::: INFORMATION :::
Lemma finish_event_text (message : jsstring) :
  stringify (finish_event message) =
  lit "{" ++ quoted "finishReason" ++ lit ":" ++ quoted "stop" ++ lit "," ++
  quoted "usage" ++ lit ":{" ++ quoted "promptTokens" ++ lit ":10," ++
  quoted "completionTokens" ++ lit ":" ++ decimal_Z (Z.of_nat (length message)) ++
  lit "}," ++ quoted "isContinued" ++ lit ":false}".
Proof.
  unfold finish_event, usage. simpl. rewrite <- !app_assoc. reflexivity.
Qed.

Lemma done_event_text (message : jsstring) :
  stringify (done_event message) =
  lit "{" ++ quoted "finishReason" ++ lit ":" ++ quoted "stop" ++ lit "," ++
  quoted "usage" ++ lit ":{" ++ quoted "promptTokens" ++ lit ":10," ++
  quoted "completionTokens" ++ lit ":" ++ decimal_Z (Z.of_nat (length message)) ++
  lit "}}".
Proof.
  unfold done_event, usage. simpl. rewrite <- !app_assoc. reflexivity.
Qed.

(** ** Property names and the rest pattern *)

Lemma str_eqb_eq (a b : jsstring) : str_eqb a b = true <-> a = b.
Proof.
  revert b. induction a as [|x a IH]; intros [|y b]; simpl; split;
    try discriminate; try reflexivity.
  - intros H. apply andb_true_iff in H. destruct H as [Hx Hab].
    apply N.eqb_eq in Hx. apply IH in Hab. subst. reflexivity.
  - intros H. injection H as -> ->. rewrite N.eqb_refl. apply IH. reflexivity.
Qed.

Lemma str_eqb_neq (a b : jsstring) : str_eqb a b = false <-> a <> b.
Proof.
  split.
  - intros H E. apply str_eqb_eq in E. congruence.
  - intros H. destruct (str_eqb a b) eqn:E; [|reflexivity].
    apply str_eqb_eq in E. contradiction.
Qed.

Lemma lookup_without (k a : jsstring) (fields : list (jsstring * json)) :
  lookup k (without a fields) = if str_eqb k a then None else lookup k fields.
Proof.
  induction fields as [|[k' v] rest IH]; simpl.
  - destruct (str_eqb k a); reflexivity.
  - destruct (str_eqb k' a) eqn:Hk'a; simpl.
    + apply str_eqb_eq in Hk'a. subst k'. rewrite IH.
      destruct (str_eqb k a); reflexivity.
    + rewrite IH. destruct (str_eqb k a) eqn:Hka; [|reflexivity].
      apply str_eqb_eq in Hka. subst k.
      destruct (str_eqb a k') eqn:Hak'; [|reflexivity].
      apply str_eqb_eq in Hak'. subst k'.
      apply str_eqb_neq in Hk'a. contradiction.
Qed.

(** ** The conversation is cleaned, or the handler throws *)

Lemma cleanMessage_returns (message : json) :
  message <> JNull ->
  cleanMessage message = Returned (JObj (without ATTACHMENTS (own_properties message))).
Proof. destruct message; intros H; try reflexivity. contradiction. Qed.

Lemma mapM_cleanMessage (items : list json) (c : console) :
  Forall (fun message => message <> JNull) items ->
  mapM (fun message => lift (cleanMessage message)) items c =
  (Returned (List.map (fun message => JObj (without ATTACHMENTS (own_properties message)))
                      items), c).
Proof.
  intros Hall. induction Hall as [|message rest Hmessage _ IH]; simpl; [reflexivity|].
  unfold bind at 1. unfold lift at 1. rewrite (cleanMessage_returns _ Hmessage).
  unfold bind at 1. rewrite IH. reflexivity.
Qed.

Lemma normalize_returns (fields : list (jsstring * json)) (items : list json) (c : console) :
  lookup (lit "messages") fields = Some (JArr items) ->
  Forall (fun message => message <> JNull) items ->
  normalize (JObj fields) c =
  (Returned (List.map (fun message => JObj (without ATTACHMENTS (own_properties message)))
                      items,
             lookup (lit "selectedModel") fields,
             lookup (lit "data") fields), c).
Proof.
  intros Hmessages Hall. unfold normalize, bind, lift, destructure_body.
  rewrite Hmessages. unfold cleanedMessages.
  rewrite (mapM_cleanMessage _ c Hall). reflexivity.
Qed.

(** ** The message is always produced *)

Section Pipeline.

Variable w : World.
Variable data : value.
:::
ASSIGNED TASK:
An exact copy of every record is required here.

RESULT OF THIS TASK:
Lemma finish_event_text (message : jsstring) :
  stringify (finish_event message) =
  lit "{" ++ quoted "finishReason" ++ lit ":" ++ quoted "stop" ++ lit "," ++
  quoted "usage" ++ lit ":{" ++ quoted "promptTokens" ++ lit ":10," ++
  quoted "completionTokens" ++ lit ":" ++ decimal_Z (Z.of_nat (length message)) ++
  lit "}," ++ quoted "isContinued" ++ lit ":false}".
Proof.
  unfold finish_event, usage. simpl. rewrite <- !app_assoc. reflexivity.
Qed.

Lemma done_event_text (message : jsstring) :
  stringify (done_event message) =
  lit "{" ++ quoted "finishReason" ++ lit ":" ++ quoted "stop" ++ lit "," ++
  quoted "usage" ++ lit ":{" ++ quoted "promptTokens" ++ lit ":10," ++
  quoted "completionTokens" ++ lit ":" ++ decimal_Z (Z.of_nat (length message)) ++
  lit "}}".
Proof.
  unfold done_event, usage. simpl. rewrite <- !app_assoc. reflexivity.
Qed.

(** ** Property names and the rest pattern *)

Lemma str_eqb_eq (a b : jsstring) : str_eqb a b = true <-> a = b.
Proof.
  revert b. induction a as [|x a IH]; intros [|y b]; simpl; split;
    try discriminate; try reflexivity.
  - intros H. apply andb_true_iff in H. destruct H as [Hx Hab].
    apply N.eqb_eq in Hx. apply IH in Hab. subst. reflexivity.
  - intros H. injection H as -> ->. rewrite N.eqb_refl. apply IH. reflexivity.
Qed.

Lemma str_eqb_neq (a b : jsstring) : str_eqb a b = false <-> a <> b.
Proof.
  split.
  - intros H E. apply str_eqb_eq in E. congruence.
  - intros H. destruct (str_eqb a b) eqn:E; [|reflexivity].
    apply str_eqb_eq in E. contradiction.
Qed.

Lemma lookup_without (k a : jsstring) (fields : list (jsstring * json)) :
  lookup k (without a fields) = if str_eqb k a then None else lookup k fields.
Proof.
  induction fields as [|[k' v] rest IH]; simpl.
  - destruct (str_eqb k a); reflexivity.
  - destruct (str_eqb k' a) eqn:Hk'a; simpl.
    + apply str_eqb_eq in Hk'a. subst k'. rewrite IH.
      destruct (str_eqb k a); reflexivity.
    + rewrite IH. destruct (str_eqb k a) eqn:Hka; [|reflexivity].
      apply str_eqb_eq in Hka. subst k.
      destruct (str_eqb a k') eqn:Hak'; [|reflexivity].
      apply str_eqb_eq in Hak'. subst k'.
      apply str_eqb_neq in Hk'a. contradiction.
Qed.

(** ** The conversation is cleaned, or the handler throws *)

Lemma cleanMessage_returns (message : json) :
  message <> JNull ->
  cleanMessage message = Returned (JObj (without ATTACHMENTS (own_properties message))).
Proof. destruct message; intros H; try reflexivity. contradiction. Qed.

Lemma mapM_cleanMessage (items : list json) (c : console) :
  Forall (fun message => message <> JNull) items ->
  mapM (fun message => lift (cleanMessage message)) items c =
  (Returned (List.map (fun message => JObj (without ATTACHMENTS (own_properties message)))
                      items), c).
Proof.
  intros Hall. induction Hall as [|message rest Hmessage _ IH]; simpl; [reflexivity|].
  unfold bind at 1. unfold lift at 1. rewrite (cleanMessage_returns _ Hmessage).
  unfold bind at 1. rewrite IH. reflexivity.
Qed.

Lemma normalize_returns (fields : list (jsstring * json)) (items : list json) (c : console) :
  lookup (lit "messages") fields = Some (JArr items) ->
  Forall (fun message => message <> JNull) items ->
  normalize (JObj fields) c =
  (Returned (List.map (fun message => JObj (without ATTACHMENTS (own_properties message)))
                      items,
             lookup (lit "selectedModel") fields,
             lookup (lit "data") fields), c).
Proof.
  intros Hmessages Hall. unfold normalize, bind, lift, destructure_body.
  rewrite Hmessages. unfold cleanedMessages.
  rewrite (mapM_cleanMessage _ c Hall). reflexivity.
Qed.

(** ** The message is always produced *)

Section Pipeline.

Variable w : World.
Variable data : value.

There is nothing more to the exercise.